[Records from a collection]
^^^^

(** [Updates] with [surplus - 1] and a new update time. *)
Definition debit_account (now : time) (p : RaffleActivityAccountPO) : RaffleActivityAccountPO :=
  {| aap_ID := aap_ID p; aap_UserID := aap_UserID p; aap_ActivityID := aap_ActivityID p;
     aap_TotalCount := aap_TotalCount p; aap_TotalCountSurplus := aap_TotalCountSurplus p - 1;
     aap_DayCount := aap_DayCount p; aap_DayCountSurplus := aap_DayCountSurplus p - 1;
     aap_MonthCount := aap_MonthCount p; aap_MonthCountSurplus := aap_MonthCountSurplus p - 1;
     aap_CreateTime := aap_CreateTime p; aap_UpdateTime := now |}.
Definition debit_month (now : time) (p : RaffleActivityAccountMonthPO) : RaffleActivityAccountMonthPO :=
  {| amp_ID := amp_ID p; amp_UserID := amp_UserID p; amp_ActivityID := amp_ActivityID p;
     amp_Month := amp_Month p; amp_MonthCount := amp_MonthCount p;
     amp_MonthCountSurplus := amp_MonthCountSurplus p - 1;
     amp_CreateTime := amp_CreateTime p; amp_UpdateTime := now |}.
Definition debit_day (now : time) (p : RaffleActivityAccountDayPO) : RaffleActivityAccountDayPO :=
  {| adp_ID := adp_ID p; adp_UserID := adp_UserID p; adp_ActivityID := adp_ActivityID p;
     adp_Day := adp_Day p; adp_DayCount := adp_DayCount p;
     adp_DayCountSurplus := adp_DayCountSurplus p - 1;
     adp_CreateTime := adp_CreateTime p; adp_UpdateTime := now |}.
Definition complete_order (now : time) (p : UserRaffleOrderPO) : UserRaffleOrderPO :=
  {| uop_ID := uop_ID p; uop_UserID := uop_UserID p; uop_ActivityID := uop_ActivityID p;
     uop_ActivityName := uop_ActivityName p; uop_StrategyID := uop_StrategyID p;
     uop_OrderID := uop_OrderID p; uop_OrderTime := uop_OrderTime p;
     uop_OrderState := uop_OrderState p; uop_AccountSyncState := AccountSyncStateCompleted;
     uop_CreateTime := uop_CreateTime p; uop_UpdateTime := now |}.

Section Partake.
Context {R D E : Type} `{RedisOps R} `{SqlOps D} `{EnvOps E} `{LocalCacheOps E} `{PublisherMem E}.
Context `{Codec Activity} `{Codec ActivityAccount} `{Codec UserRaffleOrder}
  `{Codec SaveOrderTaskMessage} `{EventCodec CreatePartakeOrder}.
Notation World := (W R D E).
Variable r : Repository.
(** rounds of [Once] *)
Variable fuel : nat.

Definition DBStrategy_ (shardKey : string) : M World (option dbh * string) :=
  lift_res (DBStrategy (rp_routerDB r) shardKey).

(** [time.Now().Format(..)], and the format of a given instant. *)
Definition Format_day (t : time) : string := format_day (ev_offset (E := E) t) t.
Definition Format_month (t : time) : string := format_month (ev_offset (E := E) t) t.
Definition now : M World time := in_env ev_now.

(** [if errors.Is(err, gorm.ErrRecordNotFound) { return nil, nil }] *)
Definition first_or_nil {A} (m : M World A) : M World (option A) :=
  let! x := attempt m in
  match x with
  | inl a => ret (Some a)
  | inr err => if errors_is is_not_found err then ret None else fail err
  end.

^^^^

--- Assignment ---
Output the line containing "match x with" and each line after it through the close of the entries, unchanged and with no other lines.

--- Solution to the exercise ---
  match x with
  | inl a => ret (Some a)
  | inr err => if errors_is is_not_found err then ret None else fail err
  end.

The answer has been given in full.